Stargate
- Manufacturer: Gottlieb
- Release date: March 1995
- System: Gottlieb System 3
- Design: Ray Tanzer
- Programming: Allen Edwall
- Artwork: Constantino Mitchell
- Mechanics: Marion Czyz, Wesley Chang
- Music: Duane Decker
- Sound: Craig Beierwaltes
- Ruleset: Jon Norris
- Production run: 3,600

= Stargate (pinball) =

1995 pinball machine

Stargate is a 1995 pinball game, designed by Ray Tanzer and Jon Norris and released by Gottlieb. The game is based on the film Stargate. It has many modes, including several multi-ball modes.

==Description==
A "pyramid" is the main feature of this game. It has a top that opens by raising and lowering. A moving "Glidercraft" ship will be extended from the pyramid when the pyramid is open. The "Glidercraft" will zigzag left-right, in front of the pyramid, with about 90 degrees of horizontal movement.

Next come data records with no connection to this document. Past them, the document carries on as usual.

(** C3, amended: with at least two returns (three prices) the volatility is
    the sample standard deviation of the daily returns, dividing by
    [n_returns - 1], times [sqrt 252] times 100, returned rounded to two
    decimals; with exactly two prices, hence fewer than two returns, the
    volatility computed and returned is NaN. *)
Theorem C3_volatility (prices : list R) (name : string) :
  Forall (Rlt 0) prices -> (2 <= List.length prices)%nat ->
  exists m,
    calculate_metrics prices name = Ok m /\
    ((3 <= List.length prices)%nat ->
       (2 <= List.length (daily_returns prices))%nat /\
       volatility prices
       = Fin (sample_std (daily_returns prices) * sqrt 252 * 100) /\
       Volatility m
       = Fin (round2 (sample_std (daily_returns prices) * sqrt 252 * 100))) /\
    (List.length prices = 2%nat ->
       (List.length (daily_returns prices) < 2)%nat /\
       volatility prices = NaN /\ Volatility m = NaN).
Proof.
  intros Hpos Hlen.
  destruct prices as [|p0 rest]; [simpl in Hlen; lia|].
  unfold calculate_metrics. rewrite total_return_ends. cbn [bind].
  eexists. split; [reflexivity|]. cbn [Volatility].
  pose proof (daily_returns_length p0 rest) as Hrets.
  unfold volatility.
  destruct (daily_returns (p0 :: rest)) as [|r1 [|r2 rs]] eqn:E.
  - cbn [List.length] in *. split; intros H; [lia|].
    repeat split; cbn; lia.
  - cbn [List.length] in *. split; intros H; [lia|].
    repeat split; cbn; lia.
  - rewrite std_matches_sample_std. cbn [fmap List.length] in *.
    split; intros H; [|lia].
    repeat split. lia.
Qed.

Lemma C3_volatility_witness :
  exists m,
    calculate_metrics [100; 110; 99] "AAPL" = Ok m /\
    ((3 <= List.length [100; 110; 99]%R)%nat ->
       (2 <= List.length (daily_returns [100; 110; 99]%R))%nat /\
       volatility [100; 110; 99]
       = Fin (sample_std (daily_returns [100; 110; 99]) * sqrt 252 * 100) /\
       Volatility m
       = Fin (round2 (sample_std (daily_returns [100; 110; 99])
                      * sqrt 252 * 100))) /\
    (List.length [100; 110; 99] = 2%nat ->
       (List.length (daily_returns [100; 110; 99]%R) < 2)%nat /\
       volatility [100; 110; 99] = NaN /\ Volatility m = NaN).
Proof.
  apply (C3_volatility [100; 110; 99] "AAPL").
  - repeat constructor; lra.
  - simpl. lia.
Defined.

(** ** Constant series *)

Lemma last_repeat (p d : R) (k : nat) : last (repeat p (S k)) d = p.
Proof.
  induction k as [|k IH]; [reflexivity|].
  change (repeat p (S (S k))) with (p :: repeat p (S k)).
  change (repeat p (S k)) with (p :: repeat p k) at 1.
  cbn [last]. exact IH.
Qed.

Lemma dropna_pct_from_constant (p : R) (k : nat) :
  p <> 0 -> Pandas.dropna (Pandas.pct_from p (repeat p k)) = repeat 0 k.
Proof.
  intros Hp. induction k as [|k IH]; [reflexivity|].
  cbn [repeat Pandas.pct_from Pandas.dropna]. rewrite IH.
  f_equal. field. exact Hp.
Qed.

Lemma daily_returns_constant (p : R) (k : nat) :
  p <> 0 -> daily_returns (repeat p (S k)) = repeat 0 k.
Proof.
  intros Hp. unfold daily_returns.
  cbn [repeat Pandas.pct_change Pandas.dropna].
  now apply dropna_pct_from_constant.
Qed.

Lemma std_zeros (k : nat) : Pandas.std (repeat 0 (S (S k))) = Fin 0.
Proof.
  change (repeat 0 (S (S k))) with (0 :: 0 :: repeat 0 k).
  unfold Pandas.std. f_equal.
  assert (Hsum : Pandas.sum (0 :: 0 :: repeat 0 k) = 0).
  { apply sum_zeros. repeat constructor.
    apply Forall_forall. intros x Hx. now apply repeat_spec in Hx. }
  rewrite Hsum. rewrite sum_zeros.
  - unfold Rdiv. rewrite Rmult_0_l. apply sqrt_0.
  - apply Forall_forall. intros y Hy.
    apply in_map_iff in Hy as [x [<- Hx]].
    assert (Hx0 : x = 0).
    { destruct Hx as [<- | [<- | Hx]]; try reflexivity.
      now apply repeat_spec in Hx. }
    subst x. unfold Rdiv. rewrite Rmult_0_l. ring.
Qed.

Lemma Sorted_repeat (p : R) (n : nat) : Sorted Rle (repeat p n).
Proof.
  induction n as [|n IH]; [constructor|].
  cbn [repeat]. constructor; [exact IH|].
  destruct n; constructor. lra.
Qed.

Lemma Forall_repeat_pos (p : R) (n : nat) : 0 < p -> Forall (Rlt 0) (repeat p n).
Proof.
  intros Hp. apply Forall_forall. intros x Hx.
  apply repeat_spec in Hx. now subst.
Qed.

(** C4, as stated, fails: the constant series of two prices has a single
    return, and its volatility is returned as NaN. *)
Lemma C4_two_equal_prices_volatility_nan :
  exists m, calculate_metrics [5; 5] "AAPL" = Ok m /\
            Volatility m = NaN /\ Volatility m <> Fin 0.
Proof.
  unfold calculate_metrics. rewrite total_return_ends. cbn [bind].
  eexists. split; [reflexivity|]. cbn [Volatility].
  split; [reflexivity | discriminate].
Qed.

(** C4, amended: a constant series of positive prices has total return 0,
    Sharpe ratio 0 and maximum drawdown 0 (and annualized return 0); its
    volatility is 0 when it has at least three prices and NaN when it has
    exactly two. *)
Theorem C4_constant_series (p : R) (n : nat) (name : string) :
  0 < p -> (2 <= n)%nat ->
  exists m,
    calculate_metrics (repeat p n) name = Ok m /\
    Total_Return m = Fin 0 /\
    Annualized_Return m = Fin 0 /\
    Sharpe_Ratio m = Fin 0 /\
    Max_Drawdown m = Fin 0 /\
    ((3 <= n)%nat -> Volatility m = Fin 0) /\
    (n = 2%nat -> Volatility m = NaN).
Proof.
  intros Hp Hn.
  assert (Hp0 : p <> 0) by lra.
  destruct n as [|[|k]]; try lia.
  assert (Hmdd : max_drawdown (repeat p (S (S k))) = Fin 0).
  { apply max_drawdown_nondecreasing.
    - now apply Forall_repeat_pos.
    - rewrite repeat_length. lia.
    - apply Sorted_repeat. }
  assert (Htot : total_return (repeat p (S (S k))) = Ok 0).
  { change (repeat p (S (S k))) with (p :: repeat p (S k)).
    rewrite total_return_ends.
    change (p :: repeat p (S k)) with (repeat p (S (S k))).
    rewrite last_repeat. f_equal. field. exact Hp0. }
  unfold calculate_metrics. rewrite Htot. cbn [bind].
  rewrite annualized_return_flat, Hmdd.
  unfold volatility. rewrite daily_returns_constant by exact Hp0.
  eexists. split; [reflexivity|].
  cbn [Total_Return Annualized_Return Sharpe_Ratio Max_Drawdown Volatility fmap].
  rewrite round2_0.
  split; [reflexivity|]. split; [reflexivity|].
  destruct k as [|k].
  - cbn [repeat Pandas.std fmap sharpe_ratio]. rewrite round2_0.
    repeat split; try reflexivity. lia.
  - rewrite std_zeros. cbn [fmap sharpe_ratio].
    replace (0 * sqrt 252 * 100) with 0 by ring.
    destruct (Rlt_dec 0 0); [lra|]. rewrite round2_0.
    repeat split; try reflexivity. lia.
Qed.

Lemma C4_constant_series_witness :
  exists m,
    calculate_metrics (repeat 5 3) "AAPL" = Ok m /\
    Total_Return m = Fin 0 /\
    Annualized_Return m = Fin 0 /\
    Sharpe_Ratio m = Fin 0 /\
    Max_Drawdown m = Fin 0 /\
    ((3 <= 3)%nat -> Volatility m = Fin 0) /\
    (3%nat = 2%nat -> Volatility m = NaN).
Proof. apply (C4_constant_series 5 3 "AAPL"); [lra | lia]. Defined.

(** ** The runner *)

Lemma calculate_metrics_ticker (prices : list R) (name : string)
  (m : MetricsRecord) :
  calculate_metrics prices name = Ok m -> Ticker m = name.
Proof.
  unfold calculate_metrics.
  destruct (total_return prices) as [tr | e]; cbn [bind]; [|discriminate].
  intros H. injection H as <-. reflexivity.
Qed.

Lemma dict_set_fresh {V : Type} (k : string) (v : V) (d : dict V) :
  ~ In k (keys d) -> dict_set k v d = d ++ [(k, v)].
Proof.
  induction d as [|[k' v'] d IH]; intros Hk; [reflexivity|].
  cbn [dict_set]. destruct (String.eqb_spec k k') as [-> | Hne].
  - exfalso. apply Hk. now left.
  - cbn [app]. f_equal. apply IH. intros Hin. apply Hk. now right.
Qed.

Lemma generate_chart_nonempty (d : dict (list R)) :
  Forall (fun kv => snd kv <> []) d ->
  generate_chart d
  = Ok (map (fun kv => (fst kv,
                        map (fun q => q / hd 0 (snd kv) * 100) (snd kv))) d).
Proof.
  induction 1 as [|[name prices] d Hne _ IH]; [reflexivity|].
  cbn [generate_chart map fst snd] in *.
  destruct prices as [|p rest]; [congruence|].
  rewrite normalized_cons, IH. reflexivity.
Qed.

Section RunnerFacts.

Variable download : string -> date -> date -> result (list R).
Variables start_date end_date : date.

Lemma attempt_ok_inv (symbol label : string) (m : MetricsRecord)
  (prices : list R) :
  attempt download symbol label start_date end_date = Ok (m, prices) ->
  download symbol start_date end_date = Ok prices /\
  (2 <= List.length prices)%nat /\
  calculate_metrics prices label = Ok m.
Proof.
  unfold attempt, fetch_data.
  destruct (download symbol start_date end_date) as [data | e];
    cbn [bind]; [|discriminate].
  destruct data as [|x [|y rest]]; cbn [bind squeeze]; try discriminate.
  destruct (calculate_metrics (x :: y :: rest) label) as [m' | e] eqn:E;
    cbn [bind]; [|discriminate].
  intros H. injection H as <- <-.
  repeat split; cbn [List.length]; [lia | exact E].
Qed.

(** The loop of [main] over any list of (symbol, label) pairs. *)
Lemma loop_invariant (symbols : list (string * string)) (st : run_state) :
  NoDup (keys (price_data st) ++ map snd symbols) ->
  let st' :=
    fold_left (fun st sl => process download start_date end_date st
                                    (fst sl) (snd sl)) symbols st in
  results st'
  = results st
    ++ map metrics_of (successes download start_date end_date symbols) /\
  price_data st'
  = price_data st
    ++ map (fun s => (label_of s, prices_of s))
           (successes download start_date end_date symbols) /\
  errors st'
  = errors st ++ failures download start_date end_date symbols.
Proof.
  revert st. induction symbols as [|[symbol label] rest IH]; intros st Hnd.
  - cbn. now rewrite !app_nil_r.
  - cbn [fold_left successes failures fst snd map] in *.
    unfold process at 2 4 6.
    destruct (attempt download symbol label start_date end_date)
      as [[m prices] | e].
    + assert (Hfresh : ~ In label (keys (price_data st))).
      { apply NoDup_remove_2 in Hnd. intros Hin. apply Hnd.
        apply in_or_app. now left. }
      rewrite (dict_set_fresh label prices _ Hfresh).
      match goal with |- context [fold_left _ rest ?s] =>
        specialize (IH s) end.
      cbn [results price_data errors] in IH.
      destruct IH as [Hr [Hp He]].
      { unfold keys. rewrite map_app. cbn [map fst].
        rewrite <- app_assoc. exact Hnd. }
      rewrite Hr, Hp, He. cbn [map label_of metrics_of prices_of].
      rewrite <- !app_assoc. repeat split.
    + match goal with |- context [fold_left _ rest ?s] =>
        specialize (IH s) end.
      cbn [results price_data errors] in IH.
      destruct IH as [Hr [Hp He]].
      { now apply NoDup_remove_1 in Hnd. }
      rewrite Hr, Hp, He. rewrite <- !app_assoc. repeat split.
Qed.

Lemma successes_sound (symbols : list (string * string)) :
  Forall (fun s => (2 <= List.length (prices_of s))%nat /\
                   calculate_metrics (prices_of s) (label_of s)
                   = Ok (metrics_of s))
         (successes download start_date end_date symbols).
Proof.
  induction symbols as [|[symbol label] rest IH]; [constructor|].
  cbn [successes].
  destruct (attempt download symbol label start_date end_date)
    as [[m prices] | e] eqn:E; [|exact IH].
  constructor; [|exact IH].
  apply attempt_ok_inv in E as [_ [Hlen Hm]]. now split.
Qed.

Lemma successes_labels (symbols : list (string * string)) :
  map label_of (successes download start_date end_date symbols)
  = map snd
      (filter (fun sl => is_ok (attempt download (fst sl) (snd sl)
                                        start_date end_date)) symbols).
Proof.
  induction symbols as [|[symbol label] rest IH]; [reflexivity|].
  cbn [successes filter fst snd].
  destruct (attempt download symbol label start_date end_date)
    as [[m prices] | e]; cbn [is_ok map label_of snd]; now rewrite IH.
Qed.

This game also features two "Horus" targets. These are basically the reverse of drop targets: they are targets that, rather than dropping down into the playfield when hit, rise up into the air. Each target is attached to a large "Horus" structure, which is itself attached to a pivot that can raise and lower. These Horus structures drop down to block the player from reaching two key shots. The game occasionally raises them, allowing the player to temporarily make the shots. Part of the development involved having actor James Spader record the voice parts of the Stargate character Daniel Jackson.

The designer of the rules, Jon Norris, considered this game to have Ray Tanzer's best playfield layout.